Lemma skip_set_bits_ok m D f bm q k fuel :
  holds m D f → D (bm_bits bm + q) → 0 ≤ q → 0 ≤ k < 8 → (Z.to_nat (8 - k) ≤ fuel)%nat →
  (∀ i, 8 * q ≤ i < 8 * q + k → bm_bit f (bm_bits bm) i = true) →
  f (bm_bits bm + q) ≠ 0xff →
  ∃ r, skip_set_bits fuel bm q k m = Ok r m ∧ k ≤ r < 8 ∧
    (∀ i, 8 * q ≤ i < 8 * q + r → bm_bit f (bm_bits bm) i = true) ∧
    bm_bit f (bm_bits bm) (8 * q + r) = false.
Proof.
  intros Hm HD Hq. revert k. induction fuel as [|fuel IH]; intros k Hk Hfuel Hset Hne; [lia|].
  simpl. rewrite (bind_Ok _ _ _ _ _ (holds_load _ _ _ _ Hm HD)).
  pose proof (holds_byte _ _ _ _ Hm HD) as Hb.
  rewrite shiftl_1, u8_small by
    (pose proof (Z.pow_lt_mono_r 2 k 8); pose proof (Z.pow_pos_nonneg 2 k); lia).
  rewrite Z.land_comm, land_pow2 by lia.
  assert (Hbit : Z.testbit (f (bm_bits bm + q)) k = bm_bit f (bm_bits bm) (8 * q + k)).
  { unfold bm_bit. replace ((8 * q + k) / 8) with q by zlia.
    by replace ((8 * q + k) mod 8) with k by zlia. }
  rewrite Hbit. destruct (bm_bit f (bm_bits bm) (8 * q + k)) eqn:E.
  - rewrite (proj2 (Z.eqb_neq (2 ^ k) 0)) by (pose proof (Z.pow_pos_nonneg 2 k); lia). simpl.
    assert (Hset' : ∀ i, 8 * q ≤ i < 8 * q + (k + 1) → bm_bit f (bm_bits bm) i = true).
    { intros i Hi. destruct (decide (i = 8 * q + k)) as [->|]; [done|]. apply Hset. lia. }
    destruct (decide (k = 7)) as [->|].
    { exfalso. apply Hne, full_byte_bits; done. }
    destruct (IH (k + 1)) as (r & -> & ? & ? & ?); [lia|lia|done|done|].
    exists r. split_and!; [done|lia..|done|done].
  - rewrite Z.eqb_refl. simpl. exists k. split_and!; [done|lia..|done|done].
Qed.

(** The loop invariant of the run search: the last [count] bits are free, and
    no run of [n] starts before them. *)
Lemma find_run_ok m D f bm n left p c :
  holds m D f → (∀ i, p ≤ i < p + Z.of_nat left → D (bm_bits bm + i / 8)) →
  p + Z.of_nat left < 2 ^ 31 → 0 ≤ c < n → 0 ≤ p - c →
  run_free (bm_bit f (bm_bits bm)) (p - c) c →
  (∀ r, 0 ≤ r < p - c → ¬ run_free (bm_bit f (bm_bits bm)) r n) →
  ∃ r, find_run left bm p c n m = Ok r m ∧
    request_spec (bm_bit f (bm_bits bm)) n (p + Z.of_nat left) r.
Proof.
  intros Hm. set (B := bm_bit f (bm_bits bm)). revert p c.
  induction left as [|left IH]; intros p c HD Hp Hc Hpc Hfree Hno; simpl.
  { exists (-1). split; [done|]. right. split; [done|]. intros r Hr Hrn Hrun.
    destruct (decide (r < p - c)); [|lia]. by apply (Hno r). }
  rewrite (bind_Ok _ _ _ _ _ (bitmap_get_bit_ok _ _ _ bm p Hm ltac:(lia) ltac:(apply HD; lia))).
  fold B. rewrite (u32_small (p + 1)) by lia.
  assert (Hpow : 2 ^ (p mod 8) ≠ 0).
  { pose proof (Z.pow_pos_nonneg 2 (p mod 8)). pose proof (Z.mod_pos_bound p 8). lia. }
  replace (p + Z.of_nat (S left)) with (p + 1 + Z.of_nat left) in * by lia.
  destruct (B p) eqn:Ebit.
  - rewrite (proj2 (Z.eqb_neq _ 0) Hpow), (proj2 (Z.eqb_neq 0 n)) by lia.
    apply IH; [|lia..| |].
    + intros i Hi. apply HD. lia.
    + intros j Hj. lia.
    + intros r Hr Hrun. destruct (decide (r < p - c)); [apply (Hno r); [lia|done]|].
      specialize (Hrun p ltac:(lia)). congruence.
  - rewrite Z.eqb_refl, (u32_small (c + 1)) by lia.
    assert (Hfree' : run_free B (p - c) (c + 1)).
    { intros j Hj. destruct (decide (j = p)) as [->|]; [done|]. apply Hfree. lia. }
    destruct (Z.eqb_spec (c + 1) n) as [Hn|Hn].
    + exists (p - c). rewrite u32_small, i32_small by lia.
      split; [f_equal; lia|]. left. subst n. split_and!; [lia|lia|done|done].
    + apply IH; [|lia..| |].
      * intros i Hi. apply HD. lia.
      * by replace (p + 1 - (c + 1)) with (p - c) by lia.
      * by replace (p + 1 - (c + 1)) with (p - c) by lia.
Qed.

(** *** bitmap_request_bits *)

(** Where the search for a run of [n] bits stops: the loop for [n > 1] tests
    one bit past the end of the bitmap. *)
Definition request_limit (bm : bitmap) (n : Z) : Z :=
  if n =? 1 then 8 * bm_length bm else 8 * bm_length bm + 1.

(** The first free bit, which both cases of the search start from. *)
Lemma first_free_bit m D f bm :
  holds m D f → 0 ≤ bm_length bm →
  (∀ x, region (bm_bits bm) (bm_length bm + 1) x → D x) →
  (∃ i, 0 ≤ i < 8 * bm_length bm ∧ bm_bit f (bm_bits bm) i = false) →
  ∃ q k, skip_full_bytes (S (Z.to_nat (bm_length bm))) bm 0 m = Ok q m ∧
    0 ≤ q < bm_length bm ∧ 0 ≤ k < 8 ∧ skip_set_bits 9 bm q 0 m = Ok k m ∧
    bm_bit f (bm_bits bm) (8 * q + k) = false ∧
    (∀ i, 0 ≤ i < 8 * q + k → bm_bit f (bm_bits bm) i = true).
Proof.
  intros Hm Hlen HD (i & Hi & Hfree).
  destruct (skip_full_bytes_ok m D f bm 0 (S (Z.to_nat (bm_length bm))) Hm)
    as (q & Hq & Hqr & Hfull & Hnf); [lia|done|lia|intros; lia|].
  assert (q < bm_length bm).
  { destruct (decide (q < bm_length bm)); [done|]. rewrite Hfull in Hfree by lia. done. }
  destruct (skip_set_bits_ok m D f bm q 0 9 Hm) as (k & Hk & Hkr & Hset & Hz);
    [apply HD; unfold region; lia|lia|lia|lia|intros; lia|auto|].
  exists q, k. split_and!; [done|lia|lia|lia|lia|done|done|].
  intros j Hj. destruct (decide (j < 8 * q)); [apply Hfull|apply Hset]; lia.
Qed.

(** Nothing free: the [ASSERT] fires, the [return -1] below it is never
    reached. *)
Lemma request_full m D f bm n :
  holds m D f → 0 ≤ bm_length bm →
  (∀ x, region (bm_bits bm) (bm_length bm + 1) x → D x) →
  (∀ i, 0 ≤ i < 8 * bm_length bm → bm_bit f (bm_bits bm) i = true) →
  bitmap_request_bits bm n m = Panic bitmap_assert_site m.
Proof.
  intros Hm Hlen HD Hall.
  destruct (skip_full_bytes_ok m D f bm 0 (S (Z.to_nat (bm_length bm))) Hm)
    as (q & Hq & Hqr & Hfull & Hnf); [lia|done|lia|intros; lia|].
  assert (q = bm_length bm) as ->.
  { destruct (decide (q < bm_length bm)) as [Hlt|]; [|lia]. exfalso. apply Hnf; [done|].
    apply full_byte_bits; [eapply (holds_byte _ _ _ _ Hm), HD; unfold region; lia|].
    intros i Hi. apply Hall. lia. }
  unfold bitmap_request_bits. rewrite (bind_Ok _ _ _ _ _ Hq), Z.ltb_irrefl. done.
Qed.

Lemma request_found m D f bm n :
  holds m D f → 0 ≤ bm_length bm < 2 ^ 28 → 1 ≤ n →
  (∀ x, region (bm_bits bm) (bm_length bm + 1) x → D x) →
  (∃ i, 0 ≤ i < 8 * bm_length bm ∧ bm_bit f (bm_bits bm) i = false) →
  ∃ r, bitmap_request_bits bm n m = Ok r m ∧
    request_spec (bm_bit f (bm_bits bm)) n (request_limit bm n) r.
Proof.
  intros Hm Hlen Hn HD Hex.
  destruct (first_free_bit m D f bm Hm ltac:(lia) HD Hex) as (q & k & Hq & Hqr & Hkr & Hk & Hfree & Hset).
  unfold bitmap_request_bits, request_limit. rewrite (bind_Ok _ _ _ _ _ Hq).
  rewrite (proj2 (Z.ltb_lt q _)), bind_assert, (proj2 (Z.eqb_neq q _)) by lia.
  rewrite (bind_Ok _ _ _ _ _ Hk).
  rewrite (u32_small (q * 8)), (u32_small (q * 8 + k)), i32_small by lia.
  replace (q * 8 + k) with (8 * q + k) by lia. set (s := 8 * q + k) in *.
  assert (Hs : 0 ≤ s < 8 * bm_length bm) by lia.
  destruct (Z.eqb_spec n 1) as [->|Hn1].
  - exists s. split; [done|]. left. split_and!; [lia..| |].
    + intros j Hj. by replace j with s by lia.
    + intros r' Hr' Hrun. specialize (Hrun r' ltac:(lia)). rewrite Hset in Hrun by lia. done.
  - rewrite (u32_small (bm_length bm * 8)), (u32_small (_ - s)), (u32_small (s + 1)) by lia.
    destruct (find_run_ok m D f bm n (Z.to_nat (bm_length bm * 8 - s)) (s + 1) 1 Hm)
      as (r & Hr & Hspec); [|lia..| | |].
    + intros i Hi. apply HD. unfold region. zlia.
    + intros j Hj. by replace j with s by lia.
    + intros r' Hr' Hrun. specialize (Hrun r' ltac:(lia)). rewrite Hset in Hrun by lia. done.
    + exists r. split; [done|].
      by replace (s + 1 + Z.of_nat (Z.to_nat (bm_length bm * 8 - s)))
        with (8 * bm_length bm + 1) in Hspec by lia.
Qed.

(** bitmap_request_bits, complete: it returns the first run of free bits, or
    [-1], or it panics when no bit is free at all; it never runs out of fuel,
    and it reads only the bitmap and the one byte after it. *)
Theorem bitmap_request_bits_ok m D f bm n :
  holds m D f → 0 ≤ bm_length bm < 2 ^ 28 → 1 ≤ n →
  (∀ x, region (bm_bits bm) (bm_length bm + 1) x → D x) →
  wpp (bitmap_request_bits bm n)
    (λ r m', m' = m ∧ request_spec (bm_bit f (bm_bits bm)) n (request_limit bm n) r)
    (λ site m', m' = m ∧ site = bitmap_assert_site ∧
       ∀ i, 0 ≤ i < 8 * bm_length bm → bm_bit f (bm_bits bm) i = true) m.
Proof.
  intros Hm Hlen Hn HD.
  destruct (decide (Exists (λ i, bm_bit f (bm_bits bm) i = false)
                     (seqZ 0 (8 * bm_length bm)))) as [Hex|Hall].
  - apply Exists_exists in Hex as (i & Hi & Hfree). apply elem_of_seqZ in Hi.
    destruct (request_found m D f bm n Hm Hlen Hn HD) as (r & Hr & Hspec).
    { exists i. split; [lia|done]. }
    unfold wpp. rewrite Hr. done.
  - unfold wpp. rewrite (request_full m D f bm n Hm ltac:(lia) HD).
    { split_and!; [done|done|]. intros i Hi.
      destruct (bm_bit f (bm_bits bm) i) eqn:E; [done|]. exfalso. apply Hall, Exists_exists.
      exists i. split; [|done]. apply elem_of_seqZ. lia. }
    intros i Hi. destruct (bm_bit f (bm_bits bm) i) eqn:E; [done|]. exfalso.
    apply Hall, Exists_exists. exists i. split; [|done]. apply elem_of_seqZ. lia.
Qed.
(** A request for a single bit: the lowest free one, or a panic; never [-1]. *)
Lemma bitmap_request_one_ok m D f bm :
  holds m D f → 0 ≤ bm_length bm < 2 ^ 28 →
  (∀ x, region (bm_bits bm) (bm_length bm + 1) x → D x) →
  wpp (bitmap_request_bits bm 1)
    (λ r m', m' = m ∧ first_run (bm_bit f (bm_bits bm)) 1 (8 * bm_length bm) r)
    (λ site m', m' = m ∧ site = bitmap_assert_site ∧
       ∀ i, 0 ≤ i < 8 * bm_length bm → bm_bit f (bm_bits bm) i = true) m.
Proof.
  intros Hm Hlen HD. pose proof (bitmap_request_bits_ok m D f bm 1 Hm Hlen ltac:(lia) HD) as Hwp.
  unfold wpp in *. destruct (bitmap_request_bits bm 1 m) as [r m'|x m'| | |] eqn:Hr; try done.
  destruct Hwp as [-> [Hrun|[-> Hno]]]; [done|]. exfalso.
  rewrite (request_full m D f bm 1 Hm ltac:(lia) HD) in Hr; [done|].
  intros i Hi. destruct (bm_bit f (bm_bits bm) i) eqn:E; [done|]. exfalso.
  apply (Hno i); [lia|unfold request_limit; simpl; lia|].
  intros j Hj. by replace j with i by lia.
Qed.
End bitmap_spec.

(** ** Properties *)

Section bitmap_properties.
Context {M : Type} `{ByteMemOk M}.

(** Setting bit [i] and reading bit [j] gives the new value for [j = i] and
    the old one for every other bit, wherever the two bits lie in the bytes; a
    set bit reads as a non-zero mask, not as 1. *)
Theorem bitmap_set_then_get m (D : Z → Prop) f bm i j value :
  holds m D f → 0 ≤ i → 0 ≤ j → D (bm_bits bm + i / 8) → D (bm_bits bm + j / 8) →
  wp (_ ← bitmap_set_bit bm i value; bitmap_get_bit bm j)
    (λ r m', changes D m m' ∧
       r = if (if decide (j = i) then negb (value =? 0) else bm_bit f (bm_bits bm) j)
           then 2 ^ (j mod 8) else 0) m.
Proof.
  intros Hm Hi Hj HDi HDj. apply wp_bind.
  eapply wp_mono; [by apply (bitmap_set_bit_ok _ _ _ _ _ _ Hm)|].
  intros [] m' (Hch & g & Hg & Hbits & _). apply wp_Ok. eexists _, _.
  split; [by apply (bitmap_get_bit_ok _ _ _ _ _ Hg)|]. by rewrite Hbits.
Qed.


(** A single bit is always found inside the bitmap; a longer run is, as
    long as the bit after the last one reads as taken. *)
Theorem bitmap_request_inside m (D : Z → Prop) f bm n r :
  holds m D f → 0 ≤ bm_length bm < 2 ^ 28 → 1 ≤ n →
  (∀ x, region (bm_bits bm) (bm_length bm + 1) x → D x) →
  n = 1 ∨ bm_bit f (bm_bits bm) (8 * bm_length bm) = true →
  bitmap_request_bits bm n m = Ok r m → r ≠ -1 →
  0 ≤ r ∧ r + n ≤ 8 * bm_length bm ∧ run_free (bm_bit f (bm_bits bm)) r n.
Proof.
  intros Hm Hlen Hn HD Hguard Hr Hr1.
  pose proof (bitmap_request_bits_ok m D f bm n Hm Hlen Hn HD) as Hwp.
  unfold wpp in Hwp. rewrite Hr in Hwp.
  destruct Hwp as [_ [(H0' & Hlim & Hrun & _)|[? _]]]; [|done].
  split_and!; [done| |done]. unfold request_limit in Hlim.
  destruct (Z.eqb_spec n 1) as [|Hn1]; [lia|]. destruct Hguard as [|Hguard]; [done|].
  destruct (decide (r + n ≤ 8 * bm_length bm)); [done|].
  rewrite Hrun in Hguard by lia. done.
Qed.

(** The run search tests one bit too many: when only the last [n - 1] bits
    of the bitmap are free and the byte after it is zero, a request for [n >= 2]
    bits succeeds with a run whose last bit is outside the bitmap. *)
Theorem bitmap_request_past_end m (D : Z → Prop) f bm n :
  holds m D f → 0 ≤ bm_length bm < 2 ^ 28 → 2 ≤ n ≤ 8 * bm_length bm →
  (∀ x, region (bm_bits bm) (bm_length bm + 1) x → D x) →
  (∀ i, 0 ≤ i < 8 * bm_length bm →
     bm_bit f (bm_bits bm) i = bool_decide (i < 8 * bm_length bm - (n - 1))) →
  f (bm_bits bm + bm_length bm) = 0 →
  ∃ r, bitmap_request_bits bm n m = Ok r m ∧ r + n = 8 * bm_length bm + 1.
Proof.
  intros Hm Hlen Hn HD Hbits Hnext. set (L := 8 * bm_length bm) in *.
  assert (Hrun : run_free (bm_bit f (bm_bits bm)) (L - (n - 1)) n).
  { intros j Hj. destruct (decide (j < L)).
    - rewrite Hbits by lia. apply bool_decide_eq_false_2. lia.
    - unfold bm_bit. replace (j / 8) with (bm_length bm) by (subst L; zlia).
      rewrite Hnext. apply Z.bits_0. }
  assert (Hset : ∀ i, 0 ≤ i < L - (n - 1) → bm_bit f (bm_bits bm) i = true).
  { intros i Hi. rewrite Hbits by lia. apply bool_decide_eq_true_2. lia. }
  destruct (request_found m D f bm n Hm Hlen ltac:(lia) HD) as (r & Hr & Hspec).
  { exists (L - 1). split; [lia|]. apply Hrun. lia. }
  exists r. split; [done|].
  assert (Hlimit : request_limit bm n = L + 1).
  { unfold request_limit. by rewrite (proj2 (Z.eqb_neq n 1)) by lia. }
  rewrite Hlimit in Hspec. destruct Hspec as [(Hr0 & Hrl & Hfree & Hmin)|[-> Hno]].
  - destruct (decide (r < L - (n - 1))) as [Hlt|]; [|lia].
    specialize (Hfree r ltac:(lia)). rewrite Hset in Hfree by lia. done.
  - exfalso. by apply (Hno (L - (n - 1)) ltac:(lia) ltac:(lia)).
Qed.
End bitmap_properties.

> _Exercise brief_
In the records above, how many lines contain the word "subst"? Give the number alone.

> _Your solution_
2